The group volleyed questions at her. Everleigh swallowed hard before she spoke.
“Galen sent a message that you guys needed help,” she said in a shaky voice. “He said things were going badly and you needed backup. Daisy told me to land the ship on the roof, and I did, but when we got out of the ship, she didn’t follow. She locked us out.” Everleigh’s lip wobbled. “I yelled at the doors, but they wouldn’t open. Then she just took off. I tried to radio her, but she wouldn’t answer.”
“Why would she do that?” Arthur said.
Beacon turned to Galen, but he didn’t look shocked. Whatever Daisy had done, he’d known about it.
“What did you do?” Beacon asked.
“What we had to,” Galen said sadly. “Hacking the program was never going to be enough. It had to be the necklace.”
“What does the necklace have to do with anything?” Beacon started. But even as he said it, the puzzle pieces started to click together. Suddenly it all made sense. Why Galen had said he was officially no longer a coward. Why the Sov had all dropped like flies at the same time. Even the sad look Galen and Daisy had shared when he’d been sure they’d been communicating telepathically took on new meaning. They’d planned this all along.
“The necklace,” Beacon said. The necklace Daisy couldn’t remove. “You destroyed it.”

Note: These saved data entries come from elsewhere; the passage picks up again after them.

(** * gostcrypto: Streebog (GOST R 34.11-2012) and GOST R 34.10-2012 signatures

    A shallow embedding of [gostcrypto/gosthash/gost_34_11_2012.py] and
    [gostcrypto/gostsignature/gost_34_10_2012.py].

    Conventions.  A Python [int] is a [Z]; Python's [//] and [%] are
    [Z.div] and [Z.modulo] (both floor, sign of the divisor), with the
    [ZeroDivisionError] of a zero divisor written out.  A byte string is a
    [list Z] of values in [0, 256).  A raising function returns a [result];
    a loop whose number of iterations is not fixed by a [range] takes a
    fuel bound and answers [OutOfFuel] when it is exhausted. *)

From stdpp Require Import gmap strings list.
From Stdlib Require Import ZArith Lia.

Local Open Scope Z_scope.

(** ** Exceptions and results *)

Inductive exn : Type :=
| GOSTHashError (msg : string)
| ValueError (msg : string)
| KeyError (key : string)
| UnboundLocalError (name : string)
| UtilsFailure (what : string)
| TypeError
| IndexError
| StructError
| ZeroDivisionError
| SystemExit.

Inductive result (A : Type) : Type :=
| Ok (a : A)
| Raise (e : exn)
| OutOfFuel.

Arguments Ok {A} a.
Arguments Raise {A} e.
Arguments OutOfFuel {A}.

#[global] Instance result_ret : MRet result := fun A a => Ok a.

#[global] Instance result_bind : MBind result := fun A B f r =>
  match r with
  | Ok a => f a
  | Raise e => Raise e
  | OutOfFuel => OutOfFuel
  end.

Abbreviation bytes := (list Z).

Definition is_byte (b : Z) : bool := (0 <=? b) && (b <? 256).

Definition bytes_ok (l : bytes) : bool := forallb is_byte l.

(** [l[i]] on a tuple, [bytes] or [bytearray]. *)
Definition getitem {A : Type} (l : list A) (i : nat) : result A :=
  match l !! i with
  | Some x => Ok x
  | None => Raise IndexError
  end.

(** [l[lo:hi]] for [0 <= lo <= hi]. *)
Definition slice {A : Type} (l : list A) (lo hi : nat) : list A :=
  take (hi - lo) (drop lo l).

(** [l[-k:]] for [k >= 1]. *)
Definition last_bytes {A : Type} (l : list A) (k : nat) : list A :=
  drop (length l - k) l.

(** [for i in idx: res[i] = f(i)] on a preallocated array. *)
Fixpoint for_fill (idx : list nat) (f : nat -> result Z) (res : bytes)
  : result bytes :=
  match idx with
  | [] => Ok res
  | i :: idx' => v ← f i; for_fill idx' f (<[i:=v]> res)
  end.

(** [range(n - 1, -1, -1)] *)
Definition range_down (n : nat) : list nat := rev (seq 0 n).

(** ** gostcrypto.utils *)

Module utils.

(** Modelled from the spec: [gostcrypto.utils.add_xor] is not among the
    sources.  "xor(a, b): bytewise XOR of two equal-length byte
    sequences.  Fails if lengths differ." *)
Definition add_xor (op_a op_b : bytes) : result bytes :=
  if (length op_a =? length op_b)%nat
  then Ok (zip_with Z.lxor op_a op_b)
  else Raise (UtilsFailure "add_xor").

(** Modelled from the spec: [gostcrypto.utils.bytearray_to_int] is not
    among the sources.  "be_bytes_to_uint(b): big-endian unsigned
    conversion." *)
Definition bytearray_to_int (array : bytes) : Z :=
  fold_left (fun acc b => acc * 256 + b) array 0.

(** Modelled from the spec: [gostcrypto.utils.int_to_bytearray] is not
    among the sources.  "uint_to_be_bytes(n, width): big-endian,
    zero-padded on the left; fails if n does not fit." *)
Definition int_to_bytearray (number : Z) (size : nat) : result bytes :=
  if (0 <=? number) && (number <? 256 ^ Z.of_nat size)
  then Ok (map (fun i => Z.land (Z.shiftr number (8 * Z.of_nat i)) 255)
               (range_down size))
  else Raise (UtilsFailure "int_to_bytearray").

(** Modelled from the spec: [gostcrypto.utils.compare] is not among the
    sources.  "equal_bytes(a, b): fixed-width equality." *)
Definition compare (op_a op_b : bytes) : bool := bool_decide (op_a = op_b).

(** Modelled from the spec: [gostcrypto.utils.compare_to_zero] is not
    among the sources.  "is_zero_bytes(b)." *)
Definition compare_to_zero (array : bytes) : bool := forallb (Z.eqb 0) array.

(** Modelled from the spec: [gostcrypto.utils.zero_fill] is not among the
    sources.  "A zero-fill wipe primitive"; the callers pass it a length
    and bind its result, so it is the all-zero buffer of that length. *)
Definition zero_fill (size : nat) : bytes := replicate size 0.

(** Modelled from the spec: [gostcrypto.utils.S_BOX] is not among the
    sources.  "S_BOX[0..255]: the GOST pi substitution table." *)
Definition S_BOX : list Z :=
  [ 252; 238; 221;  17; 207; 110;  49;  22; 251; 196; 250; 218;  35; 197;   4;  77;
    233; 119; 240; 219; 147;  46; 153; 186;  23;  54; 241; 187;  20; 205;  95; 193;
    249;  24; 101;  90; 226;  92; 239;  33; 129;  28;  60;  66; 139;   1; 142;  79;
      5; 132;   2; 174; 227; 106; 143; 160;   6;  11; 237; 152; 127; 212; 211;  31;
    235;  52;  44;  81; 234; 200;  72; 171; 242;  42; 104; 162; 253;  58; 206; 204;
    181; 112;  14;  86;   8;  12; 118;  18; 191; 114;  19;  71; 156; 183;  93; 135;
     21; 161; 150;  41;  16; 123; 154; 199; 243; 145; 120; 111; 157; 158; 178; 177;
     50; 117;  25;  61; 255;  53; 138; 126; 109;  84; 198; 128; 195; 189;  13;  87;
    223; 245;  36; 169;  62; 168;  67; 201; 215; 121; 214; 246; 124;  34; 185;   3;
    224;  15; 236; 222; 122; 148; 176; 188; 220; 232;  40;  80;  78;  51;  10;  74;
    167; 151;  96; 115;  30;   0;  98;  68;  26; 184;  56; 130; 100; 159;  38;  65;
    173;  69;  70; 146;  39;  94;  85;  47; 140; 163; 165; 125; 105; 213; 149;  59;
      7;  88; 179;  64; 134; 172;  29; 247;  48;  55; 107; 228; 136; 217; 231; 137;
    225;  27; 131;  73;  76;  63; 248; 254; 141;  83; 170; 144; 202; 216; 133;  97;
     32; 113; 103; 164;  45;  43;   9;  91; 203; 155;  37; 208; 190; 229; 108;  82;
     89; 166; 116; 210; 230; 244; 180; 192; 209; 102; 175; 194;  57;  75;  99; 182 ].

End utils.

(** ** gostcrypto.gosthash.gost_34_11_2012 *)

Module gosthash.

Import utils.

Definition _BLOCK_SIZE : nat := 64.

Definition _V_0 : bytes := replicate _BLOCK_SIZE 0.

Definition _V_512 : bytes := [0; 2] ++ replicate 62 0.

Definition _TAU : list nat :=
  [ 0;  8; 16; 24; 32; 40; 48; 56;
    1;  9; 17; 25; 33; 41; 49; 57;
    2; 10; 18; 26; 34; 42; 50; 58;
    3; 11; 19; 27; 35; 43; 51; 59;
    4; 12; 20; 28; 36; 44; 52; 60;
    5; 13; 21; 29; 37; 45; 53; 61;
    6; 14; 22; 30; 38; 46; 54; 62;
    7; 15; 23; 31; 39; 47; 55; 63 ]%nat.

Definition _A : list Z :=
  [ 0x8e20faa72ba0b470; 0x47107ddd9b505a38;
    0xad08b0e0c3282d1c; 0xd8045870ef14980e;
    0x6c022c38f90a4c07; 0x3601161cf205268d;
    0x1b8e0b0e798c13c8; 0x83478b07b2468764;
    0xa011d380818e8f40; 0x5086e740ce47c920;
    0x2843fd2067adea10; 0x14aff010bdd87508;
    0x0ad97808d06cb404; 0x05e23c0468365a02;
    0x8c711e02341b2d01; 0x46b60f011a83988e;
    0x90dab52a387ae76f; 0x486dd4151c3dfdb9;
    0x24b86a840e90f0d2; 0x125c354207487869;
    0x092e94218d243cba; 0x8a174a9ec8121e5d;
    0x4585254f64090fa0; 0xaccc9ca9328a8950;
    0x9d4df05d5f661451; 0xc0a878a0a1330aa6;
    0x60543c50de970553; 0x302a1e286fc58ca7;
    0x18150f14b9ec46dd; 0x0c84890ad27623e0;
    0x0642ca05693b9f70; 0x0321658cba93c138;
    0x86275df09ce8aaa8; 0x439da0784e745554;
    0xafc0503c273aa42a; 0xd960281e9d1d5215;
    0xe230140fc0802984; 0x71180a8960409a42;
    0xb60c05ca30204d21; 0x5b068c651810a89e;
    0x456c34887a3805b9; 0xac361a443d1c8cd2;
    0x561b0d22900e4669; 0x2b838811480723ba;
    0x9bcf4486248d9f5d; 0xc3e9224312c8c1a0;
    0xeffa11af0964ee50; 0xf97d86d98a327728;
    0xe4fa2054a80b329c; 0x727d102a548b194e;
    0x39b008152acb8227; 0x9258048415eb419d;
    0x492c024284fbaec0; 0xaa16012142f35760;
    0x550b8e9e21f7a530; 0xa48b474f9ef5dc18;
    0x70a6a56e2440598e; 0x3853dc371220a247;
    0x1ca76e95091051ad; 0x0edd37c48a08a6d8;
    0x07e095624504536c; 0x8d70c431ac02a736;
    0xc83862965601dd1b; 0x641c314b2b8ee083 ].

“What do you mean?” Nixon said.
Galen didn’t deny it.
“Daisy—she sacrificed herself to kill all the Sov,” Beacon said, his throat tight. “To save our planet.”
“Is this true?” Arthur’s grandma asked Galen.
“No, it can’t be.” Everleigh whipped her head from side to side. “Galen, tell Beacon he’s wrong.”
“I’m sorry,” Galen said.
Tears streamed down Everleigh’s cheeks. She furiously paced the room.
“This isn’t okay, Galen!” she shouted. “We didn’t agree to this!”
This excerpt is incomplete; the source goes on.